I also agree that the USAs are there to serve the President, and not enact their own policy, although it's important that they should be independent in the sense that they shouldn't always tell the President what he wants to hear, or break the law (I speak in a general sense--not that anything like that happened here.)

"In the world you will find tribulation, but be of good cheer, for I have overcome the world."

John 16:33

I agree, Rafique...

Their job is to serve the President, but only so far as serving the President does not require them to violate their oath of office, which is to uphold the Constitution and laws of the United States.

And no executive is well-served by a bunch of "yes-men." The crucial thing, however, is that one must implement the President's lawful policies, once the President has made a decision. Until the Prseident has made a decision, by all means his advisers should give him candid advice, whether he wants to hear it or not. But after that decision is made, one must either carry it out, or resign.

One of the general problems with Washington is that there's a large number of pretty young, politically-oriented "go-getters" who wind up effectively supervising their olders-and-betters (often) out in the field who have real-world experience. For example, in the e-mails is a discussion between some DOJ staffers about a U.S. Attorney's policy of not prosecuting (at the federal level) for possession of less than 500 pounds of marijuana. One of the staffers explains about "limited resources" and how that state (Arizona) has been perfectly willing to prosecute lower levels of pot, etc. All that should go without saying, frankly, to anybody who has actually held down a real job out in the field. In the rarefied atmosphere of Washington, however, it requires explaining, to soothe someone's political nerves.

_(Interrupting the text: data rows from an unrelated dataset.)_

Lemma in_edges_fresh g b :
  schema_ok g -> (List.length (nodes g) <= b)%nat -> in_edges g b = [].
Proof.
  intros Hg Hb. unfold in_edges. apply filter_none, Forall_forall.
  intros e Hin. pose proof (schema_ok_dst_bound g e Hg Hin).
  destruct (Nat.eqb_spec (edst e) b); [lia | reflexivity].
Qed.

Lemma in_edges_merge_other a ty c g b :
  c <> b -> in_edges (merge_edge a ty c g) b = in_edges g b.
Proof.
  intros Hne. unfold merge_edge, in_edges.
  destruct (existsb _ _); [reflexivity |]. simpl.
  rewrite filter_app. simpl.
  destruct (Nat.eqb_spec c b); [contradiction | apply app_nil_r].
Qed.

Lemma one_parent_more_nodes g g' ns :
  nodes g' = nodes g ++ ns -> edges g' = edges g ->
  Forall (fun n => ~ In (nlabel n) child_labels) ns ->
  one_parent g -> one_parent g'.
Proof.
  intros Hn He Hns Hg b n Hb Hl. unfold in_edges. rewrite He.
  apply (Hg b n); [| exact Hl]. rewrite Hn in Hb.
  destruct (Nat.lt_ge_cases b (List.length (nodes g))) as [Hlt | Hge].
  - now rewrite nth_error_app1 in Hb.
  - rewrite nth_error_app2 in Hb by exact Hge.
    apply nth_error_In in Hb. rewrite Forall_forall in Hns.
    now destruct (Hns n Hb).
Qed.

(** Relationships to City nodes leave the children alone. *)
Lemma one_parent_fold_to_cities {A} (f : graph -> A -> graph)
    (dst : A -> list nat) (l : list A) (g0 g : graph) :
  (forall acc x, nodes (f acc x) = nodes acc) ->
  (forall acc x b, ~ In b (dst x) -> in_edges (f acc x) b = in_edges acc b) ->
  Forall (fun x => forall c, In c (dst x) ->
                   exists n, nth_error (nodes g0) c = Some n
                             /\ nlabel n = "City") l ->
  nodes g = nodes g0 -> one_parent g -> one_parent (fold_left f l g).
Proof.
  intros Hfn Hfe Hl. revert g.
  induction Hl as [| x l Hx Hl IH]; simpl; intros g Hn Hg; [exact Hg |].
  apply IH; [now rewrite Hfn |].
  intros b n Hb Hlab. rewrite Hfn in Hb. rewrite Hfe; [now apply (Hg b n) |].
  intros Hin. destruct (Hx b Hin) as (m & Hm & Hcity).
  rewrite Hn in Hb. rewrite Hb in Hm. inversion Hm; subst m.
  rewrite Hcity in Hlab. simpl in Hlab.
  repeat (destruct Hlab as [Hlab | Hlab]; [discriminate |]). exact Hlab.
Qed.

Lemma match_nodes_city s g c :
  In c (match_nodes (node_is "City" "name" s) g) ->
  exists n, nth_error (nodes g) c = Some n /\ nlabel n = "City".
Proof.
  intros H. destruct (match_nodes_in _ _ _ H) as (n & Hn & Hp).
  exists n. split; [exact Hn | eapply node_is_label; exact Hp].
Qed.

Lemma one_parent_link_cities tp o d g :
  one_parent g -> one_parent (cy_link_cities tp o d g).
Proof.
  intros Hg. unfold cy_link_cities.
  destruct (match_id "TripPlan" tp g); [| exact Hg].
  apply (one_parent_fold_to_cities _ (fun row => [fst row; snd row]) _ g);
    auto.
  - intros acc x. now rewrite !merge_edge_nodes.
  - intros acc x b Hb. simpl in Hb.
    rewrite !in_edges_merge_other; auto.
  - apply Forall_forall. intros [c1 c2] Hin. apply in_prod_iff in Hin.
    destruct Hin as [H1 H2]. simpl.
    intros c [<- | [<- | []]]; eapply match_nodes_city; eassumption.
Qed.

What peeves me about this U.S. Attorney fracas is that the decision may have been wise or unwise, but in no event is there any real indication that it was corrupt. We're investigating everything to death. We don't need to know every last fact of every last decision made. If some Democrat wants to criticize the President for firing a U.S. Attorney for not prosecuting enough illegal aliens when the President failed to give the office enough resources to do so, that's fine with me. Perfectly appropriate debate. But so few people want to do that anymore... they want the next Watergate, all the time.